Zgodnie z Komunikat prasowy Grupy Salesforce, międzynarodowego dostawcy Cloud Computing-rozwiązania przejmą serwis posłańców Slack'a za 27,7 miliarda dolarów. Cena zakupu zostanie zapłacona w gotówce i udziałach Salesforce. Aktualna cena Slack'a to około 24 miliardy dolarów. Oprogramowanie o tej samej nazwie opracowane przez Slack jest wolnym narzędziem współpracy, które może być rozszerzone na różne usługi w chmurze za opłatą. Wersja darmowa zawiera tylko podstawowe funkcje, takie jak rozmowy wideo z tylko dwoma uczestnikami i czaty tekstowe.
Przejęcie Slack przez Salesforce jest jednym z najbardziej rozległych przejęć w branży technologicznej. Porównywalne są zakupy LinkedIn przez Microsoft za 27 mld dolarów i przejęcie Red Hat przez IBM za 34 mld dolarów. W odpowiedzi na ogłoszenie o przejęciu, kurs akcji Slack'a wzrósł o 38 procent. Zamiast The Wall Street Journal podała sumę przejęcia 17 miliardów dolarów, więc Salesforce musi teraz zapłacić za Slack'a 27,7 miliarda dolarów.
Skupienie się na ochronie danych
W ostatnich miesiącach Salesforce znalazło się w centrum uwagi mediów ze względu na obawy dotyczące prywatności. Doprowadziło to do złożenia pozwów zbiorowych zarówno przeciwko firmie Salesforce, jak i jej konkurentowi, firmie Oracle, w Holandii i Wielkiej Brytanii. Firmy te są oskarżane o to, że monitorowały użytkowników za pomocą nielegalnych plików cookie śledzenia.
Z drugiej strony Slack stara się pozyskiwać nowych klientów do swoich usług, skupiając się na ochronie danych.

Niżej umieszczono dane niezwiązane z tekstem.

Lemma decided_compareDouble b c r s :
  0 <= b < two64 → 0 <= c < two64 →
  decided (compareDouble (le_bytes 8 b ++ r) (le_bytes 8 c ++ s)) (cmpFloat b c) r s.
Proof.
  intros Hb Hc. assert (L : ∀ z t, len (le_bytes 8 z ++ t) = 8 + len t).
  { intros. rewrite len_app. unfold len at 1. by rewrite length_le_bytes. }
  pose proof (len_nonneg r). pose proof (len_nonneg s).
  unfold compareDouble. rewrite !L. case_if; [zbool|].
  { destruct (8 + len r <? 8) eqn:?, (8 + len s <? 8) eqn:?; zbool; try done; lia. }
  rewrite !slice_from_Ok by (rewrite L; lia). unfold mbind, res_bind. change (Z.to_nat 8) with 8%nat.
  rewrite !take_app_length', !drop_app_length' by (by rewrite length_le_bytes).
  rewrite !le_value_bytes by done. apply decided_Ok.
Qed.

Section ArrayLoop.
  Variable rec : bytes → bytes → cmp3.

  (** The loop over two encoded arrays whose already compared prefixes have equal length *)
Lemma decided_compareArrayLoop l k fuel lenA lenB r s N :
    Forall (λ x, ∀ y r s, (length (encodeIDBKey x ++ r) <= N)%nat → wf_key y →
      decided (rec (encodeIDBKey x ++ r) (encodeIDBKey y ++ s)) (idb_compare x y) r s) l →
    Forall wf_key k →
    lenA - len l = lenB - len k →
    (length (flat_map encodeIDBKey l ++ r) <= N)%nat →
    (length (flat_map encodeIDBKey l ++ r) < fuel)%nat →
    decided
      (compareArrayLoop rec fuel (Z.min (len l) (len k)) lenA lenB
        (flat_map encodeIDBKey l ++ r) (flat_map encodeIDBKey k ++ s))
      (lex idb_compare l k) r s.
  Proof.
    intros Hl. revert k fuel r s; induction Hl as [|x l Hx Hl IH]; intros k fuel r s Hk Hlen HN Hf;
      (destruct fuel as [|fuel]; [lia|]); destruct k as [|y k]; cbn [flat_map lex app] in *;
      rewrite ?len_cons in *; change (len (@nil IDBKey)) with 0 in *;
      cbn [compareArrayLoop].
    1-3: try (pose proof (len_nonneg l)); try (pose proof (len_nonneg k));
      case_if; [|lia]; pose proof (cmpZ_spec lenA lenB);
      match goal with |- decided _ ?c _ _ => assert (cmpZ lenA lenB = c) as -> by lia end;
      by (apply decided_Ok || apply decided_differ).
    pose proof (len_nonneg l). pose proof (len_nonneg k). case_if; [lia|].
    rewrite <- !app_assoc, !encode_not_empty in *. cbn [orb].
    apply Forall_cons in Hk as [Hy Hk].
    destruct (Hx y (flat_map encodeIDBKey l ++ r) (flat_map encodeIDBKey k ++ s) HN Hy)
      as (r' & s' & E & Hrs).
    rewrite E. cbn [wrap]. unfold mbind, res_bind.
    destruct (idb_compare x y =? 0) eqn:Ec; zbool; cbn [negb].
    - destruct (Hrs Ec) as [-> ->]. pose proof (length_encode_pos x).
      rewrite length_app in *.
      replace (Z.min (1 + len l) (1 + len k) - 1) with (Z.min (len l) (len k)) by lia.
      apply IH; try lia; done.
    - by apply decided_differ.
  Qed.
End ArrayLoop.
(* ===== verification/RunGroup.v ===== *)
(** * pkg/rungroup and pkg/backoff: supervision of actors, and retries

    [RunGroup] is the group that runs the launcher's long-lived actors.  Its goroutines (one for
    each actor's [execute], one for each [interrupt], and [Run] itself) interleave freely; a
    state holds what they share, a step is one channel or semaphore operation, and time passes only
    when [Run] is blocked.  [Backoff] runs a function until it succeeds or its attempts are used up. *)
From S2P Require Import Prelude.

Definition second : Z := 10 ^ 9.

Module RunGroup.

Definition InterruptTimeout : Z := 10 * second.
Definition executeReturnTimeout : Z := 5 * second.

(** [actorError]: the index stands for the name of the actor; what [execute] returned, or the panic it ended in *)
Record actorError := ActorError { errorSource : nat; aerr : option err }.

(** Where the goroutine that interrupts an actor stands; it passes on the error of the first actor *)
Inductive signal : Type :=
| NotInterrupted
| Interrupting (e : option err)
| Interrupted (e : option err).

Record actorState := ActorState { running : bool; interrupt : signal }.

(** Where [Run] stands *)
Inductive phase : Type :=
| WaitingForFirst                                          (* initialActorErr := <-actorErrors *)
| Signalling (i : nat) (initial : actorError)              (* the loop over the actors *)
| AwaitingInterrupts (deadline : Z) (initial : actorError) (* interruptWait.Acquire(interruptCtx, numActors) *)
| Collecting (i : nat) (timer : Z) (initial : actorError)  (* the select *)
| Done (result : option err) (at_ : Z).

(** [actorErrors] is a channel with room for all actors; [held] is what is acquired of the semaphore.
    [exits] is history: what was sent on the channel, and when. *)
Record state := State {
  actors : list actorState;
  actorErrors : list actorError;
  held : Z;
  main : phase;
  now : Z;
  exits : list (Z * actorError)
}.

Definition numActors (s : state) : Z := len (actors s).

(** [Run] up to its first receive: without actors it returns at once *)
Definition start (n : nat) (at_ : Z) : state :=
  State (replicate n (ActorState true NotInterrupted)) [] 0
    (if bool_decide (n = 0%nat) then Done None at_ else WaitingForFirst) at_ [].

W tym celu firma prowadzi centrum danych w Francjaktóre na życzenie klienta mogą być wykorzystane jako podstawowe miejsce przechowywania danych. Nawet największy konkurent w dziedzinie narzędzi do współpracy, Microsoft Teams, będzie od początku 2020 roku oferował na wyłączność korzystanie z niemieckich centrów danych na żądanie. Niezależnie od tego, czy do Europejskiej Inicjatywy Chmury dołączyły zespoły Slack czy Microsoft Gaia-X albo pomyśleć o tym w Public Cloud grupy Schwarz Możliwości wynajmu nie są jeszcze znane.